### WHAT IS BEING ASKED
Return the run of lines below that opens with the line containing "rewrite (bind_Ok (ls_get" and closes with the line containing "destruct (IH (S", keeping each one exact.

### DATA SHOWN
☆ ☆ ☆ ☆ ☆

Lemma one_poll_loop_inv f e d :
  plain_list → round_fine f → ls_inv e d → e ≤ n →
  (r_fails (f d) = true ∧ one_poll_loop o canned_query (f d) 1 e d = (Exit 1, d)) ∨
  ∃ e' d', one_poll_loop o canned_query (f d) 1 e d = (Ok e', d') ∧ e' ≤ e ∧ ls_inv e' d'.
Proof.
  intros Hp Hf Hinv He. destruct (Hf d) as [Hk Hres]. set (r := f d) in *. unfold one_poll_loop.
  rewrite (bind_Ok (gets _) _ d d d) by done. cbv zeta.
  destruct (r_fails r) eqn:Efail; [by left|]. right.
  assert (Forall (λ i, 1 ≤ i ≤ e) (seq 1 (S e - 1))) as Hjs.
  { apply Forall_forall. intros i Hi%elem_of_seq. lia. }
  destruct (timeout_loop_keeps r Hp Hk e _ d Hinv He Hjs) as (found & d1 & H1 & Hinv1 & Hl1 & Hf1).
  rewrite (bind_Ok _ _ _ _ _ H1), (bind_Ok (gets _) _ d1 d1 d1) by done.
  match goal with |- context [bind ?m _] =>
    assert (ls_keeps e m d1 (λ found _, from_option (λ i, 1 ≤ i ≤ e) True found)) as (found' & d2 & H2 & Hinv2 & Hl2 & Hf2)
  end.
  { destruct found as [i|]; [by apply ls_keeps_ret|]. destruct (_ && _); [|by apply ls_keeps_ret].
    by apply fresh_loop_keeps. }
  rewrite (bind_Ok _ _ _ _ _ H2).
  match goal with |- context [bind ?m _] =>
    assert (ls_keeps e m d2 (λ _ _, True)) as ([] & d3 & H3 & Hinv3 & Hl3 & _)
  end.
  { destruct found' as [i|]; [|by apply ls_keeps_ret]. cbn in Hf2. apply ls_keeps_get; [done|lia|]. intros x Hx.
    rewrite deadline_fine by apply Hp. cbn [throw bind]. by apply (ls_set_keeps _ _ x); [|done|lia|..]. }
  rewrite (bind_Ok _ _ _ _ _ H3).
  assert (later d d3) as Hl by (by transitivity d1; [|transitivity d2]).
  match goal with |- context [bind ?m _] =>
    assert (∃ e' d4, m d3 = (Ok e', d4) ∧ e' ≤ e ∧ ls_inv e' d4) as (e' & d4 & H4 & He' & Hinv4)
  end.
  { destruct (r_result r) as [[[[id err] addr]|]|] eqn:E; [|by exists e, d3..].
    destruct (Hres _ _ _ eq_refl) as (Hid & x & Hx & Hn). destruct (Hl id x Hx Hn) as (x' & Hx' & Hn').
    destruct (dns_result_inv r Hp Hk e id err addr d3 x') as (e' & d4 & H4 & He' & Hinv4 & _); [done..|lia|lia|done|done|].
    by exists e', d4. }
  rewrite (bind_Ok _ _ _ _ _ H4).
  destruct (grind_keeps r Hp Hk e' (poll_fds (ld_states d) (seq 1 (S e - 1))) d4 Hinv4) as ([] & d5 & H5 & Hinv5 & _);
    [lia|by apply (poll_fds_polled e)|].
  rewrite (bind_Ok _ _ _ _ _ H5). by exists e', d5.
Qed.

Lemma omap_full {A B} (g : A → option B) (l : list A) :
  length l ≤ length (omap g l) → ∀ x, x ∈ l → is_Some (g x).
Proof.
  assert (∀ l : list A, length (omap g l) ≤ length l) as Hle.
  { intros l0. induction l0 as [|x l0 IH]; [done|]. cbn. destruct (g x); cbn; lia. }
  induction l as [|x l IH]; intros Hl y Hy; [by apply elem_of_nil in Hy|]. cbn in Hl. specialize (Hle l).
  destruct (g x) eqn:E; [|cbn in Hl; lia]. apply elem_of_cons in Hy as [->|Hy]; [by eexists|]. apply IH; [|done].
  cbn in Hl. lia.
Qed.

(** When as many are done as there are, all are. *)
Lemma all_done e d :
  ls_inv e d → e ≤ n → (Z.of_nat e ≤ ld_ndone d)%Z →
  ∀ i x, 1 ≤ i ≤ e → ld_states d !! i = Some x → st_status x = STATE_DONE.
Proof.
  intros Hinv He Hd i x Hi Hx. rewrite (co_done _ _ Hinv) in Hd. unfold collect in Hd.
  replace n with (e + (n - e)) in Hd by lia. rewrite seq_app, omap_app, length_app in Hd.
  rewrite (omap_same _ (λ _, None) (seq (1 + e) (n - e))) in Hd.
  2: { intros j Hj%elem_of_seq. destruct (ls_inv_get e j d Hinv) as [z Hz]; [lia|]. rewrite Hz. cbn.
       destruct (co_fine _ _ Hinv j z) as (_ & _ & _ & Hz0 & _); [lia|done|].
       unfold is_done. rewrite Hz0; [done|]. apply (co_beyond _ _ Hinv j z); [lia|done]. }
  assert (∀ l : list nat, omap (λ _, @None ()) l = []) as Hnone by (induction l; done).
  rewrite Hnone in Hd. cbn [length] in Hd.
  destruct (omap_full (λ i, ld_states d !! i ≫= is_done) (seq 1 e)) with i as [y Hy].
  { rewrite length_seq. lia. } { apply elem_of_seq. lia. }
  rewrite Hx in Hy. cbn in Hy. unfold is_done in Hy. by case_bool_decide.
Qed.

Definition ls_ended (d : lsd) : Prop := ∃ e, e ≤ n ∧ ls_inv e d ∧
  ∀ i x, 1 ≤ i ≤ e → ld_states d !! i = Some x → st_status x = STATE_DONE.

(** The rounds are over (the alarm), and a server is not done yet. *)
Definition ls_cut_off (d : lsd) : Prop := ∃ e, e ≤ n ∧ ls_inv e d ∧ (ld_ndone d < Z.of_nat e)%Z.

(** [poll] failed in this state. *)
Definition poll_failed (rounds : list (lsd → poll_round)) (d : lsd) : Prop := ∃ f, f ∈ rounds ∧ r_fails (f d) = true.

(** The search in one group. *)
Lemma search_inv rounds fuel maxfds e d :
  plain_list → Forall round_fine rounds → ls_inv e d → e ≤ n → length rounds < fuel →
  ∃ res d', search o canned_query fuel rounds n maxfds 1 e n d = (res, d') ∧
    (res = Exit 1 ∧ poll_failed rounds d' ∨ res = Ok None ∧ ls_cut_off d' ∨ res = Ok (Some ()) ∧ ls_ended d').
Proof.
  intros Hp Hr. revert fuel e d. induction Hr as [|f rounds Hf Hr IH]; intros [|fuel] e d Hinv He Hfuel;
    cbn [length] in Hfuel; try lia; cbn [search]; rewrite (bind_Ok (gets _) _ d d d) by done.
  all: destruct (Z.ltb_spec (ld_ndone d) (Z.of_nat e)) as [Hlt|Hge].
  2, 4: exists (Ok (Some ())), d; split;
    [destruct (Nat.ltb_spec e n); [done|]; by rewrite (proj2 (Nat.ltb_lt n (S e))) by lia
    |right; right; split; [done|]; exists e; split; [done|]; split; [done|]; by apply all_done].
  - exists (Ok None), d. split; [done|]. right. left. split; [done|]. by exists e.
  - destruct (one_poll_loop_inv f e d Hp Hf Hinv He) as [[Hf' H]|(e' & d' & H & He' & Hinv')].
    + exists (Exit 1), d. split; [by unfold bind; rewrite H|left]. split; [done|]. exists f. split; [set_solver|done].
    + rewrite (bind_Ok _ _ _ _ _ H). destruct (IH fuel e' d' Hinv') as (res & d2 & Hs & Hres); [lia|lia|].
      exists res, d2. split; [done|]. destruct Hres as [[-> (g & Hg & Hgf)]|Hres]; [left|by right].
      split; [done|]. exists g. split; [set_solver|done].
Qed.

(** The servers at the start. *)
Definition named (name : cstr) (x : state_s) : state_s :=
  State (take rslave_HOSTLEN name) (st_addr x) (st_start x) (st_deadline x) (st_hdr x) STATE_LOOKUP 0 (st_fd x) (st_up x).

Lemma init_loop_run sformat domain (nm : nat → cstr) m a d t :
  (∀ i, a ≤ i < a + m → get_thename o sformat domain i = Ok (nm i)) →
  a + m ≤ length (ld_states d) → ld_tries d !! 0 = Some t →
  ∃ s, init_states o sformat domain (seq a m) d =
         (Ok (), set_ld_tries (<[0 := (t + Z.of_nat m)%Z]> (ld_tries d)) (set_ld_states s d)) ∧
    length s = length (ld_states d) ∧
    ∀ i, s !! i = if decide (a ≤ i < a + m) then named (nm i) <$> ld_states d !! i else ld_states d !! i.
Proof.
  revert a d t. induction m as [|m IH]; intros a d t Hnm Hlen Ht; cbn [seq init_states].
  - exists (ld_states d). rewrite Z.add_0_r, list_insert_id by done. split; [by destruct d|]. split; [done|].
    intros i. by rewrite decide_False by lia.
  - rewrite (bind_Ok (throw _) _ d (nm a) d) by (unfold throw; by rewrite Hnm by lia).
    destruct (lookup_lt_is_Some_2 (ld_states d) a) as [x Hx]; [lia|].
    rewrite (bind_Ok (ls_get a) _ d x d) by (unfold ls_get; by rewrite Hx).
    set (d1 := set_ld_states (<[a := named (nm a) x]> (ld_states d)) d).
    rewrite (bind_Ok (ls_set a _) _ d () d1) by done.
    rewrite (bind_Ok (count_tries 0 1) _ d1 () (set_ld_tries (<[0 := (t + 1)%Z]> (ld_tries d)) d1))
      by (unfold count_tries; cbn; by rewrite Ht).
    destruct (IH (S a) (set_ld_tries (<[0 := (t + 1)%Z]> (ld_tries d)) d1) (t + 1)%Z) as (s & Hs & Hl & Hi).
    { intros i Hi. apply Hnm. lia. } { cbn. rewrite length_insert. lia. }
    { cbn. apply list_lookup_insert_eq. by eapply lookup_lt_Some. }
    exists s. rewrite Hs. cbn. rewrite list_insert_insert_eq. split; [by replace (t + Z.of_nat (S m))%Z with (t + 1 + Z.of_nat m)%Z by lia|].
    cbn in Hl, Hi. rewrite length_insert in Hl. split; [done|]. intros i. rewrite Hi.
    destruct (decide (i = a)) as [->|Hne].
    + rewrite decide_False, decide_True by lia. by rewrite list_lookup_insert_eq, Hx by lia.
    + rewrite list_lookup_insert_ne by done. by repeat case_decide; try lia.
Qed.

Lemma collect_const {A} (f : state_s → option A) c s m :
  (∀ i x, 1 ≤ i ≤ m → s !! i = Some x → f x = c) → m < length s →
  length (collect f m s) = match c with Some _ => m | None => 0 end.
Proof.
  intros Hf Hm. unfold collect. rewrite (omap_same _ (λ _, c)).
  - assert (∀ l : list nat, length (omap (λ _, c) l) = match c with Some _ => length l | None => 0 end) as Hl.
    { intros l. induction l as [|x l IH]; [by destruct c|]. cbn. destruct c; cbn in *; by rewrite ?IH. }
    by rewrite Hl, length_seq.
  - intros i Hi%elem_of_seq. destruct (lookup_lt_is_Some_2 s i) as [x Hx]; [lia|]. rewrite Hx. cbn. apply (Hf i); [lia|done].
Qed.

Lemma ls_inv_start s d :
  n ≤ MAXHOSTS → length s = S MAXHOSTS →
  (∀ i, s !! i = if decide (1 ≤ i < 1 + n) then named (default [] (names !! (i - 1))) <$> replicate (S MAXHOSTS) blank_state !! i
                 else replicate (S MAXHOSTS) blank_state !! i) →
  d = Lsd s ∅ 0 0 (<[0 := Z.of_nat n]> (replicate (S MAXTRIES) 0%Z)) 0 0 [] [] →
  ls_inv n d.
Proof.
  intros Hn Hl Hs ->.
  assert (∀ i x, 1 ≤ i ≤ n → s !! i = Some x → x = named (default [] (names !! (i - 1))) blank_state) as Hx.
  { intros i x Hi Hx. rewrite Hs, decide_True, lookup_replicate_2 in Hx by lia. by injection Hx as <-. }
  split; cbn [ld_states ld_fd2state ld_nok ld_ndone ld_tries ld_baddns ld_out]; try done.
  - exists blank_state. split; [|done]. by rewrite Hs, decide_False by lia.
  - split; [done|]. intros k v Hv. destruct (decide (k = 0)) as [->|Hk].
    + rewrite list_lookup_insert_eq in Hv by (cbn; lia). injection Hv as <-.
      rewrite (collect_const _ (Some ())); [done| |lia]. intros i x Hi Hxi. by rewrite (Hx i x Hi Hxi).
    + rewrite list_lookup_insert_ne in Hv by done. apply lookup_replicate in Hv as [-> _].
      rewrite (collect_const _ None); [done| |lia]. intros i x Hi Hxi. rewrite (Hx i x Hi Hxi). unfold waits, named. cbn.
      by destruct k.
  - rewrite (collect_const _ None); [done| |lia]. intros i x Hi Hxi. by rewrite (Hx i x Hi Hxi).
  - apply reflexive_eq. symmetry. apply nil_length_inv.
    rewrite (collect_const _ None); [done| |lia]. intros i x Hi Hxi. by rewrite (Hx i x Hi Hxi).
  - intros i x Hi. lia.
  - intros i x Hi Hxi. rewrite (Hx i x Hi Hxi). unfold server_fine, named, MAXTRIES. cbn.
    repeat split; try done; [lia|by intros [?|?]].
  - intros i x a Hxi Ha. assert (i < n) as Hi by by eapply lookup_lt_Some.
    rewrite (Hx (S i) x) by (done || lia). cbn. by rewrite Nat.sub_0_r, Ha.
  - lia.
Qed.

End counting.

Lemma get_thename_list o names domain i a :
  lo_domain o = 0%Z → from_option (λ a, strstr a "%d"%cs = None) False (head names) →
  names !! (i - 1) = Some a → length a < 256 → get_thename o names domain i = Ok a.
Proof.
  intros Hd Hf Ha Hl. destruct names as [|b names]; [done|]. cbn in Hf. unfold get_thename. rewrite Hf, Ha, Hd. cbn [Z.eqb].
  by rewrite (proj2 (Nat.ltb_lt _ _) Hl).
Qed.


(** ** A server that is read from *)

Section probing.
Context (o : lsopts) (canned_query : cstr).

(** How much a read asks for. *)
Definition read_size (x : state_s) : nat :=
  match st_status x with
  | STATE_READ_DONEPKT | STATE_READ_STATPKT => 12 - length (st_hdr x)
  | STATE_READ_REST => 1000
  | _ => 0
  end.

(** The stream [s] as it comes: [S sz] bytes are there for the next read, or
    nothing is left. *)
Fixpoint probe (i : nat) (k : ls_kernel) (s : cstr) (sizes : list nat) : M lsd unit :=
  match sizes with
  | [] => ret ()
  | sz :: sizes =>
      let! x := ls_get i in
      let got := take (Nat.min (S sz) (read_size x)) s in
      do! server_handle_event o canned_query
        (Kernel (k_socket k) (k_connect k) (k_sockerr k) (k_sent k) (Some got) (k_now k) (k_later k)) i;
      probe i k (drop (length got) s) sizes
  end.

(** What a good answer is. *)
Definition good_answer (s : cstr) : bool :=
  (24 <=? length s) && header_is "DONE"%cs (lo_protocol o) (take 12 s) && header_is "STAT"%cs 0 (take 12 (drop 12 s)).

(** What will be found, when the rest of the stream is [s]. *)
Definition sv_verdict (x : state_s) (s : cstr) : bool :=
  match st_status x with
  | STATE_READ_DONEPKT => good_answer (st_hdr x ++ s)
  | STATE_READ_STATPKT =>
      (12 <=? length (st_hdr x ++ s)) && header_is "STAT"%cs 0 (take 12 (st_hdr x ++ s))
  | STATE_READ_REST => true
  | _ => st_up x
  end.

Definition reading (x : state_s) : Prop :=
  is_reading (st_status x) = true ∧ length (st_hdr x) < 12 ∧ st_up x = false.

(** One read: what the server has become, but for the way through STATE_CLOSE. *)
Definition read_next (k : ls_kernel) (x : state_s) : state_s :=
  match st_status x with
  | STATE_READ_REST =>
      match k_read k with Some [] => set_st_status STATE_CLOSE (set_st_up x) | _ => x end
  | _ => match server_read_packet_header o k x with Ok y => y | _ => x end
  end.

☆ ☆ ☆ ☆ ☆

### TASK SOLUTION
    rewrite (bind_Ok (ls_get a) _ d x d) by (unfold ls_get; by rewrite Hx).
    set (d1 := set_ld_states (<[a := named (nm a) x]> (ld_states d)) d).
    rewrite (bind_Ok (ls_set a _) _ d () d1) by done.
    rewrite (bind_Ok (count_tries 0 1) _ d1 () (set_ld_tries (<[0 := (t + 1)%Z]> (ld_tries d)) d1))
      by (unfold count_tries; cbn; by rewrite Ht).
    destruct (IH (S a) (set_ld_tries (<[0 := (t + 1)%Z]> (ld_tries d)) d1) (t + 1)%Z) as (s & Hs & Hl & Hi).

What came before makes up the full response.